**WORK TO BE COMPLETED:**
Your task is to transcribe the entries below exactly, from their first line down to the line containing "intros H; simpl", and to stop there.

** Opening ENTRIES PROVIDED block **

(** Whitespace around a text does not change what [strip] returns. *)
Lemma strip_padding w1 c w2 :
  forallb isspace w1 = true -> forallb isspace w2 = true ->
  strip (w1 ++ c ++ w2) = strip c.
Proof.
  intros H1 H2; unfold strip, rstrip.
  rewrite !rev_app_distr.
  rewrite <- app_assoc, lstrip_spaces by (now rewrite forallb_rev).
  rewrite lstrip_app.
  destruct (forallb isspace (rev c)) eqn:Ec.
  - rewrite (lstrip_all_spaces (rev w1)) by (now rewrite forallb_rev).
    rewrite (lstrip_all_spaces (rev c)) by assumption. reflexivity.
  - rewrite rev_app_distr, rev_involutive, lstrip_spaces by assumption.
    reflexivity.
Qed.

Lemma space_not_backtick x : isspace x = true -> x <> 96%N /\ x <> 106%N.
Proof. intros H; split; intros ->; discriminate. Qed.

Lemma str_in_spaces w : forallb isspace w = true -> str_in fence w = false.
Proof.
  induction w as [|x w IH]; [reflexivity|].
  intros H; simpl in H; apply andb_true_iff in H as [Hx H].
  cbn [str_in]; rewrite (IH H), orb_false_r.
  apply space_not_backtick in Hx as [Hx _].
  change fence with [96%N; 96%N; 96%N]; cbn [startswith].
  destruct (N.eqb_spec 96 x); [congruence|reflexivity].
Qed.

End Fences.

Section Wrapping.

Variables (c w1 w2 : str) (v : value).
Hypothesis Hvalid : Json.loads c = inr v.
Hypothesis Hplain : str_in fence c = false.
Hypothesis Hw1 : forallb isspace w1 = true.
Hypothesis Hw2 : forallb isspace w2 = true.

Lemma not_in_fence x : x <> 96%N -> ~ In x fence.
Proof.
  intros Hx H; change fence with [96; 96; 96]%N in H.
  destruct H as [E|[E|[E|[]]]]; congruence.
Qed.

Lemma head_space x w : forallb isspace (x :: w) = true -> x <> 96%N /\ x <> 106%N.
Proof.
  simpl; intros H; apply andb_true_iff in H as [H _].
  now apply space_not_backtick.
Qed.

Lemma padded_plain : str_in fence (padded w1 c w2) = false.
Proof.
  unfold padded.
  destruct (loads_head _ Hvalid) as (x & s & Ec & Hx & _).
  rewrite str_in_app; [|discriminate|].
  - rewrite str_in_spaces by assumption.
    rewrite str_in_app; [|discriminate|].
    + now rewrite Hplain, str_in_spaces.
    + intros y t' E; apply not_in_fence.
      rewrite E in Hw2; now apply head_space in Hw2.
  - rewrite Ec; intros y t' [= <- _]; now apply not_in_fence.
Qed.
(** Block lengths determine which blocks exist. *)
Lemma blen_dom (m m' : mem) : (forall b, blen m' b = blen m b) -> dom m' = dom m.
Proof.
  intros Hb. apply set_eq. intros b. rewrite !elem_of_dom. specialize (Hb b).
  unfold blen in Hb. destruct (m !! b), (m' !! b); split; intros []; eauto; lia.
Qed.

(** ** State and fault

    [F S A]: a computation over the state [S] that either faults (a memory
    error, a dangling pointer) or returns a value and the new state. *)

Definition F (S A : Type) : Type := S -> option (A * S).

Declare Scope fault_scope.
Delimit Scope fault_scope with F.

Section FaultMonad.
Context {S : Type}.
Definition fret {A} (a : A) : F S A := fun s => Some (a, s).
Definition fbind {A B} (c : F S A) (k : A -> F S B) : F S B :=
  fun s => match c s with Some (a, s') => k a s' | None => None end.
Definition ffail {A} : F S A := fun _ => None.
Definition fget : F S S := fun s => Some (s, s).
Definition fput (s : S) : F S unit := fun _ => Some (tt, s).
Definition fmodify (f : S -> S) : F S unit := fun s => Some (tt, f s).
Definition flift {A} (o : option A) : F S A :=
  fun s => match o with Some a => Some (a, s) | None => None end.
End FaultMonad.

Notation "x <- c ;; k" := (fbind c (fun x => k))
  (at level 100, c at next level, right associativity) : fault_scope.
Notation "c ;; k" := (fbind c (fun _ => k))
  (at level 100, right associativity) : fault_scope.
#[global] Open Scope fault_scope.

Lemma fbind_Some {S A B} (c : F S A) (k : A -> F S B) s r :
  fbind c k s = Some r <-> exists a s', c s = Some (a, s') /\ k a s' = Some r.
Proof.
  unfold fbind. destruct (c s) as [[a s']|]; split.
  - eauto.
  - by intros (? & ? & [= <- <-] & ?).
  - done.
  - by intros (? & ? & ? & ?).
Qed.

(** What a projection of the final state evaluates to. *)
Lemma fmap_run {S A B} (f : S -> B) (r : option (A * S)) a s v :
  r = Some (a, s) -> (f ∘ snd) <$> r = Some v -> f s = v.
Proof. intros -> [= <-]. done. Qed.

(** Runs a computation whose steps are known: unfolds binds against the
    equations in the context. *)
Ltac frun :=
  repeat (unfold fbind, fret, fmodify, fget, fput, flift, ffail in *;
          cbn [fst snd] in *;
          match goal with
          | H : ?c ?s = Some _ |- context [match ?c ?s with _ => _ end] => rewrite H
          end).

** Closing ENTRIES PROVIDED block **

**RESPONSE TO THE TASK:**
(** Whitespace around a text does not change what [strip] returns. *)
Lemma strip_padding w1 c w2 :
  forallb isspace w1 = true -> forallb isspace w2 = true ->
  strip (w1 ++ c ++ w2) = strip c.
Proof.
  intros H1 H2; unfold strip, rstrip.
  rewrite !rev_app_distr.
  rewrite <- app_assoc, lstrip_spaces by (now rewrite forallb_rev).
  rewrite lstrip_app.
  destruct (forallb isspace (rev c)) eqn:Ec.
  - rewrite (lstrip_all_spaces (rev w1)) by (now rewrite forallb_rev).
    rewrite (lstrip_all_spaces (rev c)) by assumption. reflexivity.
  - rewrite rev_app_distr, rev_involutive, lstrip_spaces by assumption.
    reflexivity.
Qed.

Lemma space_not_backtick x : isspace x = true -> x <> 96%N /\ x <> 106%N.
Proof. intros H; split; intros ->; discriminate. Qed.

Lemma str_in_spaces w : forallb isspace w = true -> str_in fence w = false.
Proof.
  induction w as [|x w IH]; [reflexivity|].
  intros H; simpl in H; apply andb_true_iff in H as [Hx H].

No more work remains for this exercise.